### What to do
Pull out every line below that contains the word "Import".

Stored items:
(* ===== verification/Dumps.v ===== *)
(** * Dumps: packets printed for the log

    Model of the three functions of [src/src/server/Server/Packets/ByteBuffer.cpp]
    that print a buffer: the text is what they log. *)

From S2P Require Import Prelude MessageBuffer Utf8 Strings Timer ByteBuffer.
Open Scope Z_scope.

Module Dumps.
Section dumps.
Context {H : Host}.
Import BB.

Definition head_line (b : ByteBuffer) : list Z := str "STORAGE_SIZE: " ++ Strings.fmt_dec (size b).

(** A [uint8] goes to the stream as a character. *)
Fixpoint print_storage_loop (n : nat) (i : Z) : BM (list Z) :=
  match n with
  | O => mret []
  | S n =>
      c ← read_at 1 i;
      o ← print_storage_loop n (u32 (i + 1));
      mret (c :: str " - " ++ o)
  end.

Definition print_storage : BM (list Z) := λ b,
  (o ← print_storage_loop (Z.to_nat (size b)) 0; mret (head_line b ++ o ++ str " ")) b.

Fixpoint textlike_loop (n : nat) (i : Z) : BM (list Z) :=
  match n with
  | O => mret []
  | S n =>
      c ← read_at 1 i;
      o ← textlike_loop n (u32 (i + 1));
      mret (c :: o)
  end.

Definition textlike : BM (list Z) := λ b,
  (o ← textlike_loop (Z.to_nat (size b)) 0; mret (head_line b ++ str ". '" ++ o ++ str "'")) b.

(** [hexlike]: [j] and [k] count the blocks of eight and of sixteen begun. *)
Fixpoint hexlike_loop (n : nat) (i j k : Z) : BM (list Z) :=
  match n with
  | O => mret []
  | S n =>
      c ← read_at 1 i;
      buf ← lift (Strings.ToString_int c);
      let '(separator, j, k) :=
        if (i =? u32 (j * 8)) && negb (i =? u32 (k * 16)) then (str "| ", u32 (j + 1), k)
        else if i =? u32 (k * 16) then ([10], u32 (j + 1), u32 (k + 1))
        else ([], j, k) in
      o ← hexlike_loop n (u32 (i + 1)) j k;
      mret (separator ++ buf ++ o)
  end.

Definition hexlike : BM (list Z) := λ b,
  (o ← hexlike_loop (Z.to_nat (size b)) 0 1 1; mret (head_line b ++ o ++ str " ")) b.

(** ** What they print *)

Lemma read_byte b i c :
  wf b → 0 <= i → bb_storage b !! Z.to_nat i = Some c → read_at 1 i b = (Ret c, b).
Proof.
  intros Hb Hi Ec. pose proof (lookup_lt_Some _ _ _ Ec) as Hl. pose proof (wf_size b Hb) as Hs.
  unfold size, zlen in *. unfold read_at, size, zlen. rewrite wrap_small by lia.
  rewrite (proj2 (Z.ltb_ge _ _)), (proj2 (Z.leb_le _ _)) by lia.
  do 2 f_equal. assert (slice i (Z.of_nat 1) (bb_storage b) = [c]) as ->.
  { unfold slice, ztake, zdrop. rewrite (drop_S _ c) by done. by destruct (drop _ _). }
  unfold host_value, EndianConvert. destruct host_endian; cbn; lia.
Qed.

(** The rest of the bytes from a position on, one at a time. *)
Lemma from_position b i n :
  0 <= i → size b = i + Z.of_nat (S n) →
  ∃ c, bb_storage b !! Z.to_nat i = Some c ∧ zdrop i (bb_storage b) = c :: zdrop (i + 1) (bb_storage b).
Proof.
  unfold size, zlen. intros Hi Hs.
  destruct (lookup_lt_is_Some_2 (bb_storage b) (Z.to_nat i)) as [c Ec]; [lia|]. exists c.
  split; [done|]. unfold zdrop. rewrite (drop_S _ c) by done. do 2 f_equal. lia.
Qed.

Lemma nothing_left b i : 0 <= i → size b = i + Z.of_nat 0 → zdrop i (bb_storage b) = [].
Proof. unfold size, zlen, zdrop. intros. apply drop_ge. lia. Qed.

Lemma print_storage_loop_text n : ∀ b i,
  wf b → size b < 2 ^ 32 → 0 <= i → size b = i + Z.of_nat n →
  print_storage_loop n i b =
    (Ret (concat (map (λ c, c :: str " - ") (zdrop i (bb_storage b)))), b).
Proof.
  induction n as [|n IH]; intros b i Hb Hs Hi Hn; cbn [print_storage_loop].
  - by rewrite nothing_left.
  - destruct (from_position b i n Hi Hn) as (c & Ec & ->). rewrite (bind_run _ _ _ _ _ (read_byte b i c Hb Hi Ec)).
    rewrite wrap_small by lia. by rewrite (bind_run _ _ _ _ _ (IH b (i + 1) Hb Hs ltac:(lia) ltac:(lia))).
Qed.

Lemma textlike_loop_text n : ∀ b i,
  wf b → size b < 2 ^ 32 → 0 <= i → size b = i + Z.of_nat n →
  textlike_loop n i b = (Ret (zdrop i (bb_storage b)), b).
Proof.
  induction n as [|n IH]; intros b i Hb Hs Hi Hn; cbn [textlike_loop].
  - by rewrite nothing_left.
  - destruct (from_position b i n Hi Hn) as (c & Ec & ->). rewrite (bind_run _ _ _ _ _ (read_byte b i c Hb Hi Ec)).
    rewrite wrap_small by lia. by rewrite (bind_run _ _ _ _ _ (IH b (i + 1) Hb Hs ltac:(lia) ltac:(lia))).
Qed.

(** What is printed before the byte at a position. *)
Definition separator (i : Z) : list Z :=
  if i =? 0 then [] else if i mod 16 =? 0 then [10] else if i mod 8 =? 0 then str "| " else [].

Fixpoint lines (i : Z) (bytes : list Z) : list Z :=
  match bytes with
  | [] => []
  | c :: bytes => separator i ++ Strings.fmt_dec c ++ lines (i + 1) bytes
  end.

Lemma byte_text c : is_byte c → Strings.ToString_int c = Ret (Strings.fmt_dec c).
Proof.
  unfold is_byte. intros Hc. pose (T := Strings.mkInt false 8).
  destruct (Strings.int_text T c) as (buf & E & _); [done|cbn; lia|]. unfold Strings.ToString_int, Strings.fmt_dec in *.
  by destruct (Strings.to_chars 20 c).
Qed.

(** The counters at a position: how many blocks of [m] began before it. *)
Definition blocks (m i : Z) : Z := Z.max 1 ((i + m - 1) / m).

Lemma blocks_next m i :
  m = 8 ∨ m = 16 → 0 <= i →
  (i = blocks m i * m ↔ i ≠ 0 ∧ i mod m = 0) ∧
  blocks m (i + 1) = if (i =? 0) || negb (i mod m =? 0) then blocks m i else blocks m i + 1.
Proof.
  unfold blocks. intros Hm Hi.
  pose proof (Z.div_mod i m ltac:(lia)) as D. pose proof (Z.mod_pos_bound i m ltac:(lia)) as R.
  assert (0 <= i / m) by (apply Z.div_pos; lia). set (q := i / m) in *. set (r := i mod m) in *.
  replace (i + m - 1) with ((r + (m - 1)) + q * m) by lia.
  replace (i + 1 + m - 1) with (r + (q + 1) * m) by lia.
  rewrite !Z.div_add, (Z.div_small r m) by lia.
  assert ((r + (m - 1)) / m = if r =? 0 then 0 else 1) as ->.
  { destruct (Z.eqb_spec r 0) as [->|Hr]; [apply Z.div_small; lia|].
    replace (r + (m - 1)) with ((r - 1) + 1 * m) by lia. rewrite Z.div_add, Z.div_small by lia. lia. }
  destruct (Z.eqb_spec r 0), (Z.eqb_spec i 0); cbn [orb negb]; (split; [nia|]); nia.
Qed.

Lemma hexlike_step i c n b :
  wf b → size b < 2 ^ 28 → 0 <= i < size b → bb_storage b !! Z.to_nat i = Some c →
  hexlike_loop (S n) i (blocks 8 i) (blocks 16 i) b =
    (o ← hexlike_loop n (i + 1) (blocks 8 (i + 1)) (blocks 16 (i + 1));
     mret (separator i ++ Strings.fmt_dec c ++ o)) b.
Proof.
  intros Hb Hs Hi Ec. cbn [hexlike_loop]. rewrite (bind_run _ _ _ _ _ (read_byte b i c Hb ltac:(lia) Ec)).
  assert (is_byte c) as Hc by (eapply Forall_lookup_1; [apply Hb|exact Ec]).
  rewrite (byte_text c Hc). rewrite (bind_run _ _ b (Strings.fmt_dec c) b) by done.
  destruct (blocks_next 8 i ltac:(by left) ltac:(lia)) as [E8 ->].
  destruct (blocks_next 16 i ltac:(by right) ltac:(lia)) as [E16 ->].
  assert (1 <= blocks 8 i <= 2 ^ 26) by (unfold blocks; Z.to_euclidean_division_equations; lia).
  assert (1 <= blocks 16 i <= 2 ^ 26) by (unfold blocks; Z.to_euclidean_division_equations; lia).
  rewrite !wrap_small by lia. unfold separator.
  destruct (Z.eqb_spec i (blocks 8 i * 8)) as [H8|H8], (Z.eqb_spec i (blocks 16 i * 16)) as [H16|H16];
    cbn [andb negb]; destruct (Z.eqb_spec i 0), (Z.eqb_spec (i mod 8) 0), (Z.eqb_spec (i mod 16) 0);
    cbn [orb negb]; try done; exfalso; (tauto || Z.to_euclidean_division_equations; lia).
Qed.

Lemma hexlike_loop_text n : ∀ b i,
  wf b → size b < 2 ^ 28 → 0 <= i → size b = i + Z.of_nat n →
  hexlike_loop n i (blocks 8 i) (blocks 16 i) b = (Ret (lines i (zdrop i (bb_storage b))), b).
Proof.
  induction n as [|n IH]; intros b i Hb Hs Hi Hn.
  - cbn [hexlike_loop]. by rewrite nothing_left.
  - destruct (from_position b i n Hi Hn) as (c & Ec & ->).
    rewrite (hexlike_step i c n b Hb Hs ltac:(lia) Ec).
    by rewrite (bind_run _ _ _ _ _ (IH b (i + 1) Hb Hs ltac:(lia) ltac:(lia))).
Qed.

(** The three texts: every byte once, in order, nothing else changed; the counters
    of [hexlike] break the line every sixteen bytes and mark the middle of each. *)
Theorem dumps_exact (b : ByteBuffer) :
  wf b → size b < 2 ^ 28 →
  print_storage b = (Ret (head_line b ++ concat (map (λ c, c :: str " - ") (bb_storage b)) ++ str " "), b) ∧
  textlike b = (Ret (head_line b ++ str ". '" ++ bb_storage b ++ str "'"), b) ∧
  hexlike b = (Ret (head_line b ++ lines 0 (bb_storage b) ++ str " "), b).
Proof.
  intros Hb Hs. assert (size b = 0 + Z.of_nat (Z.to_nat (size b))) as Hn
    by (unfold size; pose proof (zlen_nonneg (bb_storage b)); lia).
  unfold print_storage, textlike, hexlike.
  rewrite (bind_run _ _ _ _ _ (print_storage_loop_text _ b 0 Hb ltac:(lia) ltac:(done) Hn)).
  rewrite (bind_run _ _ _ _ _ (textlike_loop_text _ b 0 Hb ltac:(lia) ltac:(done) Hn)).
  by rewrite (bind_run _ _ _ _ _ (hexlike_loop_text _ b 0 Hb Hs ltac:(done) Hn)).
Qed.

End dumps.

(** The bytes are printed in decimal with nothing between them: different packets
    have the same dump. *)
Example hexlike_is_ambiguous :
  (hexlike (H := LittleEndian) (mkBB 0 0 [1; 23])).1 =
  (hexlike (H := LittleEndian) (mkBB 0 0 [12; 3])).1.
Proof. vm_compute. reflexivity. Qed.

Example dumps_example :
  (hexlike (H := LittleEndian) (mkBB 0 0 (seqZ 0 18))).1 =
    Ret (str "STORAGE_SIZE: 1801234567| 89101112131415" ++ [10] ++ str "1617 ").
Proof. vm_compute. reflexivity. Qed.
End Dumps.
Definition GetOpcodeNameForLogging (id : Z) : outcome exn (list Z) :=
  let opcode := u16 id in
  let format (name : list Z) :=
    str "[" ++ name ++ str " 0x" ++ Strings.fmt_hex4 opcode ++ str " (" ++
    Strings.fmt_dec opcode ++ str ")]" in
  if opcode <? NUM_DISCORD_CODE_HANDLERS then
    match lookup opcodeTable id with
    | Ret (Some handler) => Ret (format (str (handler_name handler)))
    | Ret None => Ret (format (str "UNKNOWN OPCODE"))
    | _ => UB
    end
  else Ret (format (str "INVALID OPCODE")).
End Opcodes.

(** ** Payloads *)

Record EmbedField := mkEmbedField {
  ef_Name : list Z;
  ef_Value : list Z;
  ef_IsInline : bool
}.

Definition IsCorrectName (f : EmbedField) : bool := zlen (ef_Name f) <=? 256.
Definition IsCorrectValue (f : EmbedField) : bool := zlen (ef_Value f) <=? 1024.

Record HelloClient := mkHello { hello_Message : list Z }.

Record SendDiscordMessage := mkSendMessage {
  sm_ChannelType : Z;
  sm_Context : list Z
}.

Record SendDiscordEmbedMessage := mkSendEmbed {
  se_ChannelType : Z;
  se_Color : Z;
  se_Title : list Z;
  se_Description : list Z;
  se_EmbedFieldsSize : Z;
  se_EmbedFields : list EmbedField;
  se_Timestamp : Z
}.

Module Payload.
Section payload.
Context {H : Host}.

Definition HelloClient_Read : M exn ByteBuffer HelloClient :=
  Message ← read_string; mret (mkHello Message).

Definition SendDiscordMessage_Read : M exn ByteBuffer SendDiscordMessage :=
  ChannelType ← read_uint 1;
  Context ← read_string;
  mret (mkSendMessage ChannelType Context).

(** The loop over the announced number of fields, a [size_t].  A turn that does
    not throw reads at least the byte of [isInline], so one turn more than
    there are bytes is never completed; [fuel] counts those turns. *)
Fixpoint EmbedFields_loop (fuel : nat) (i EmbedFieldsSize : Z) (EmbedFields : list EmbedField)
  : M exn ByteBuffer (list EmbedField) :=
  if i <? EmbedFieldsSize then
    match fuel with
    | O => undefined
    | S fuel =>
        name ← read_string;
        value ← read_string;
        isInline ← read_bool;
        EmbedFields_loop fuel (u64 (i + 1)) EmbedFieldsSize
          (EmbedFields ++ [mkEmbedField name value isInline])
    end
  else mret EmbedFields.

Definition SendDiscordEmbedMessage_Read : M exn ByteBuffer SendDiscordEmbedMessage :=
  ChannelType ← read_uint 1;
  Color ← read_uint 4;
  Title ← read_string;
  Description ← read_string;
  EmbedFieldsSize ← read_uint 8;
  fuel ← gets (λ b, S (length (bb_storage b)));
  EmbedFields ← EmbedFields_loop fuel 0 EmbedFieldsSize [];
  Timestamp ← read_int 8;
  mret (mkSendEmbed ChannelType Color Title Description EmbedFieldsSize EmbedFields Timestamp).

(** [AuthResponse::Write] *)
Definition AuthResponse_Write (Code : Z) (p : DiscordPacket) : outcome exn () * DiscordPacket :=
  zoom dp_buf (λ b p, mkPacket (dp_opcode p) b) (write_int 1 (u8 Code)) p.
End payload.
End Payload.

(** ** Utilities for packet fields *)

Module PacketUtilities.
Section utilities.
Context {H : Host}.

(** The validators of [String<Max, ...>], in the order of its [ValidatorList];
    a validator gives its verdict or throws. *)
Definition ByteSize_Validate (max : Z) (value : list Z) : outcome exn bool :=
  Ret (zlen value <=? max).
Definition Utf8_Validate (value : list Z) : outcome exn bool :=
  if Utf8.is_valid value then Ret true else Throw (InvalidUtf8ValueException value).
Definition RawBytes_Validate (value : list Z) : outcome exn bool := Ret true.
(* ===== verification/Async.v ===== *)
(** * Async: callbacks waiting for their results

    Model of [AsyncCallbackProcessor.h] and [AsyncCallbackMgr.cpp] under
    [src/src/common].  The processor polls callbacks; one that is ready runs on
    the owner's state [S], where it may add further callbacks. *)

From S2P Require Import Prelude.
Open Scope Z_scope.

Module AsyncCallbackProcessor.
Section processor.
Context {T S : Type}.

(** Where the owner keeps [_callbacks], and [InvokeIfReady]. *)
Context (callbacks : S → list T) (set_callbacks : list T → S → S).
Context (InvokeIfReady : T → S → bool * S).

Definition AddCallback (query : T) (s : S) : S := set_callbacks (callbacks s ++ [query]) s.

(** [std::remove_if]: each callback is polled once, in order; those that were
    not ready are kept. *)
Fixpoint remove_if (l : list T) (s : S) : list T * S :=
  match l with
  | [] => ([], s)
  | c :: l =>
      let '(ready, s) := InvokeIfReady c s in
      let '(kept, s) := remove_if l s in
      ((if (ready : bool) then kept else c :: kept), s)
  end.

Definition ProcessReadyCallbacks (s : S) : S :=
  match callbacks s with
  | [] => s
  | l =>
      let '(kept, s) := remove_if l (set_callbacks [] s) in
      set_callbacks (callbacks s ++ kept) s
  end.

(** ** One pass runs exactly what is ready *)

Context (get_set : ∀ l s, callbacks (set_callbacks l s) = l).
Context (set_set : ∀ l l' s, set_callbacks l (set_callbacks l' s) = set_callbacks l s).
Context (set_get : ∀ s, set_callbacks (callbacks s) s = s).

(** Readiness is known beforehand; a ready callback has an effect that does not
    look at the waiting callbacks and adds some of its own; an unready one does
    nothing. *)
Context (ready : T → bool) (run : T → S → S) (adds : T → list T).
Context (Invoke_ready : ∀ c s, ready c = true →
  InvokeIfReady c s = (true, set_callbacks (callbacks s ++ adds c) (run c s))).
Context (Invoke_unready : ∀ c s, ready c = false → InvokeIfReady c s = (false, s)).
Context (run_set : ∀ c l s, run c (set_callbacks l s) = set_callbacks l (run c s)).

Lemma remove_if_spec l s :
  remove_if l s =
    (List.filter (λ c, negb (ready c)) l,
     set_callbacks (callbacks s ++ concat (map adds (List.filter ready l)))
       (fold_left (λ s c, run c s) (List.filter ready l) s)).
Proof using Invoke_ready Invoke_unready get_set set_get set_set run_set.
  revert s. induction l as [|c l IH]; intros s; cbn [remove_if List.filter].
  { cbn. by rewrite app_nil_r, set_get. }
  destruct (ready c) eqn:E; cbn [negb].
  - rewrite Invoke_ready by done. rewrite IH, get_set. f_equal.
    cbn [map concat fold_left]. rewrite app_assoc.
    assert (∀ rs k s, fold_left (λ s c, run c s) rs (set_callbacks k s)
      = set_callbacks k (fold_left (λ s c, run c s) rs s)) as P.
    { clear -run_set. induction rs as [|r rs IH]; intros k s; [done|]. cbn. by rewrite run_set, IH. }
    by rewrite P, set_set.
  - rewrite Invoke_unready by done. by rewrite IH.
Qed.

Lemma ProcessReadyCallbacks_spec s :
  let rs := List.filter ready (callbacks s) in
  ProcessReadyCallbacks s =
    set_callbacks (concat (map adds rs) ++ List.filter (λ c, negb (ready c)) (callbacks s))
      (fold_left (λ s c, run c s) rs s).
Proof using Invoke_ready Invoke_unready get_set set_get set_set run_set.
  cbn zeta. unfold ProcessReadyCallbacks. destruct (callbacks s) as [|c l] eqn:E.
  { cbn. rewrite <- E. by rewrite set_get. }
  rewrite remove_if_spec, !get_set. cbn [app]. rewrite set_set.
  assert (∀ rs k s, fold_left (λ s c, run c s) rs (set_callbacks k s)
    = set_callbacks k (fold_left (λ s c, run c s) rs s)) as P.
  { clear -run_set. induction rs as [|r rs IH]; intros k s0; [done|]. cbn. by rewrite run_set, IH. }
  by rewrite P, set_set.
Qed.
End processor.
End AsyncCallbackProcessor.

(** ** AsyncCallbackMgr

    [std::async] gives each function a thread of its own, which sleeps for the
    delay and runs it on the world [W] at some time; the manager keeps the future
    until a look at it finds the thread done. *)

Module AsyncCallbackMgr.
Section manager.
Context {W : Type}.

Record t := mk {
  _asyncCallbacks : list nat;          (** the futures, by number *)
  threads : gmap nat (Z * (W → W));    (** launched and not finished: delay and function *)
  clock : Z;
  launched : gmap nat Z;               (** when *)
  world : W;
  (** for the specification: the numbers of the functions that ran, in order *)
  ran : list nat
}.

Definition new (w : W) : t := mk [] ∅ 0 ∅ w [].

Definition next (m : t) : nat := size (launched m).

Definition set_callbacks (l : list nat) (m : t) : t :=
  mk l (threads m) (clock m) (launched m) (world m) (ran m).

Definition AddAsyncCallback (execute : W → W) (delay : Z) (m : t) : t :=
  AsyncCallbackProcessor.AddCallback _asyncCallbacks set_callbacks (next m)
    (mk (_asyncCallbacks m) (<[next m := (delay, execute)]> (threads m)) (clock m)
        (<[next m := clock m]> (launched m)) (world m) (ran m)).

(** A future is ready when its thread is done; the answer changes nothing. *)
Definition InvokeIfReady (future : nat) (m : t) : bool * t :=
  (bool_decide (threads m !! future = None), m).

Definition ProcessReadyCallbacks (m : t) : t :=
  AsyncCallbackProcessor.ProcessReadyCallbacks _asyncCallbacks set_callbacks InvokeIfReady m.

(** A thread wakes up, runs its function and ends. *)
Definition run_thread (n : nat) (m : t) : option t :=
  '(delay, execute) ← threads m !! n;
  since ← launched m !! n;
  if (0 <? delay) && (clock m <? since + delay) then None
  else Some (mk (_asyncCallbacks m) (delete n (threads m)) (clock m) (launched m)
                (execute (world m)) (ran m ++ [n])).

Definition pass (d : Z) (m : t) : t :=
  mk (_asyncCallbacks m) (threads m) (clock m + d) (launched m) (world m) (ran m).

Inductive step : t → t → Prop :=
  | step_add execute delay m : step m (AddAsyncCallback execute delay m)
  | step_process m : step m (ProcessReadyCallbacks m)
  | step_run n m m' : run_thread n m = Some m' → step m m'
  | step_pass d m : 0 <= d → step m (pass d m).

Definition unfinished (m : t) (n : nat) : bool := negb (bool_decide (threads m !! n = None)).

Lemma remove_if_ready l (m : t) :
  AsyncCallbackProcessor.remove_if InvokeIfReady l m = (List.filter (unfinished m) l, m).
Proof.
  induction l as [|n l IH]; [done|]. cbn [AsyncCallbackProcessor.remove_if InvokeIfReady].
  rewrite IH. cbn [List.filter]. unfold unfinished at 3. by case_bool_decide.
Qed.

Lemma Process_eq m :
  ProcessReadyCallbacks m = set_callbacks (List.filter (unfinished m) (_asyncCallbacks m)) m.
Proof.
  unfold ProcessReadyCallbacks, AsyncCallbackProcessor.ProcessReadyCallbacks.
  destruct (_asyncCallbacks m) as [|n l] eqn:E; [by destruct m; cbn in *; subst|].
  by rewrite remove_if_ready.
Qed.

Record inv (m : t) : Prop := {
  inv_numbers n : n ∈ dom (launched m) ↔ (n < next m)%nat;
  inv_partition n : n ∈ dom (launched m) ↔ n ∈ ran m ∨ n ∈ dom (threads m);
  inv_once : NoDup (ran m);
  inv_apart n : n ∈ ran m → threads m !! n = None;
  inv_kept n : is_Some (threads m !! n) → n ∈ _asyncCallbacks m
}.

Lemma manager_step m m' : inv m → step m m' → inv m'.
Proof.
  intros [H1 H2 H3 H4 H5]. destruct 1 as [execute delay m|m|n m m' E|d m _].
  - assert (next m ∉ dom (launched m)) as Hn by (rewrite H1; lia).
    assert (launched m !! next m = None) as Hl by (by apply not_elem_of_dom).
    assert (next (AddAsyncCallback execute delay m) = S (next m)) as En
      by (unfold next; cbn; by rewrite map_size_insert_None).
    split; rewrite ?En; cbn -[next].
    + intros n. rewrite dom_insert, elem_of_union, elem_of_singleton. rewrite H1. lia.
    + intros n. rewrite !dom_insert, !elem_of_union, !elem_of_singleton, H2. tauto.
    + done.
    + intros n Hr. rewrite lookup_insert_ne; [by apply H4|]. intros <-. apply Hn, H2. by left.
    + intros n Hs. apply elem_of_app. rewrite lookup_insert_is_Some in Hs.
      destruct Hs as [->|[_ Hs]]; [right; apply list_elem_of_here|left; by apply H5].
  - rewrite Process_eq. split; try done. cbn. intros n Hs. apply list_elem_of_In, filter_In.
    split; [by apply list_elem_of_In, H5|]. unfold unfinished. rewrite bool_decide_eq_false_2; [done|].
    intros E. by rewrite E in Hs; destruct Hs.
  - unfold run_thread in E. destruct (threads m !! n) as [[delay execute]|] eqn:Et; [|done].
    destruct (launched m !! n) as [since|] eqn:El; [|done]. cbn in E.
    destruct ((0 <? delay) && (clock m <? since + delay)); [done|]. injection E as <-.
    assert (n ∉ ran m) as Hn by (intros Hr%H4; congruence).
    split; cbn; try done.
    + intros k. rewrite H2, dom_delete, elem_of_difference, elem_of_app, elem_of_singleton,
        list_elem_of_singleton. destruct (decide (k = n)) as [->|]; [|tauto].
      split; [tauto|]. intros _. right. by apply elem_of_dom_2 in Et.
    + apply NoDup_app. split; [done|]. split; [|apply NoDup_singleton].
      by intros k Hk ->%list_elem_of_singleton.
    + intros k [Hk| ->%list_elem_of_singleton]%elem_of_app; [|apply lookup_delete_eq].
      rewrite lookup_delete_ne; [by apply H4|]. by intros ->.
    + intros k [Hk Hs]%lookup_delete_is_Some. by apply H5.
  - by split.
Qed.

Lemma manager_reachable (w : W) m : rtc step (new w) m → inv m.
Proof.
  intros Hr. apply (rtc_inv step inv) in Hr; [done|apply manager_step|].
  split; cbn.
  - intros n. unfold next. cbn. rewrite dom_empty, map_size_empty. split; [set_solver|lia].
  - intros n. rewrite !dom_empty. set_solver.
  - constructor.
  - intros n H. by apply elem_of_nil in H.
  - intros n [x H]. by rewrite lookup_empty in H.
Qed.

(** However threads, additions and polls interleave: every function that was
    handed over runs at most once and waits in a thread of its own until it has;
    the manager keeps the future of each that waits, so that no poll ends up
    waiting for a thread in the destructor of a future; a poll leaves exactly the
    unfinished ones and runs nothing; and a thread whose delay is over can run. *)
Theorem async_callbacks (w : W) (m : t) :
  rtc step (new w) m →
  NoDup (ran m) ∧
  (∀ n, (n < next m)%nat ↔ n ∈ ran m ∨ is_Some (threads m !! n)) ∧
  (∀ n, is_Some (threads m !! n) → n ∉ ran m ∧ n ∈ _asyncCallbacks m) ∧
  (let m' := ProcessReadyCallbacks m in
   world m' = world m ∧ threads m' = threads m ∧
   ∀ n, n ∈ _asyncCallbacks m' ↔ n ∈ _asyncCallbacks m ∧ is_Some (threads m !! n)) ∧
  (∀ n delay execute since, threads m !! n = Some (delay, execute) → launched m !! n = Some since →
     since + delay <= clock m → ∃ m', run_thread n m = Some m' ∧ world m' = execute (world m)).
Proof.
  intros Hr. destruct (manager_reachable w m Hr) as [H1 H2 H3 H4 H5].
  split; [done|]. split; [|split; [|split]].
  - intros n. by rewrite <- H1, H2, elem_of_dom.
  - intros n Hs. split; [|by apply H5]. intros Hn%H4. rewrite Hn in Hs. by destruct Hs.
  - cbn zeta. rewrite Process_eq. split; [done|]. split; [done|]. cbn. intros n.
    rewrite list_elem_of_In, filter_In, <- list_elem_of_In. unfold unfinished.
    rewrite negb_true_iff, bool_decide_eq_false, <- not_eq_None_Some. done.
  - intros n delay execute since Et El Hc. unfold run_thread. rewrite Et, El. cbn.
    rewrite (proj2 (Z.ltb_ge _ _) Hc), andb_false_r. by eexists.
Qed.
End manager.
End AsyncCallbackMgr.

### Solution for this exercise
From S2P Require Import Prelude MessageBuffer Utf8 Strings Timer ByteBuffer.
Import BB.
From S2P Require Import Prelude.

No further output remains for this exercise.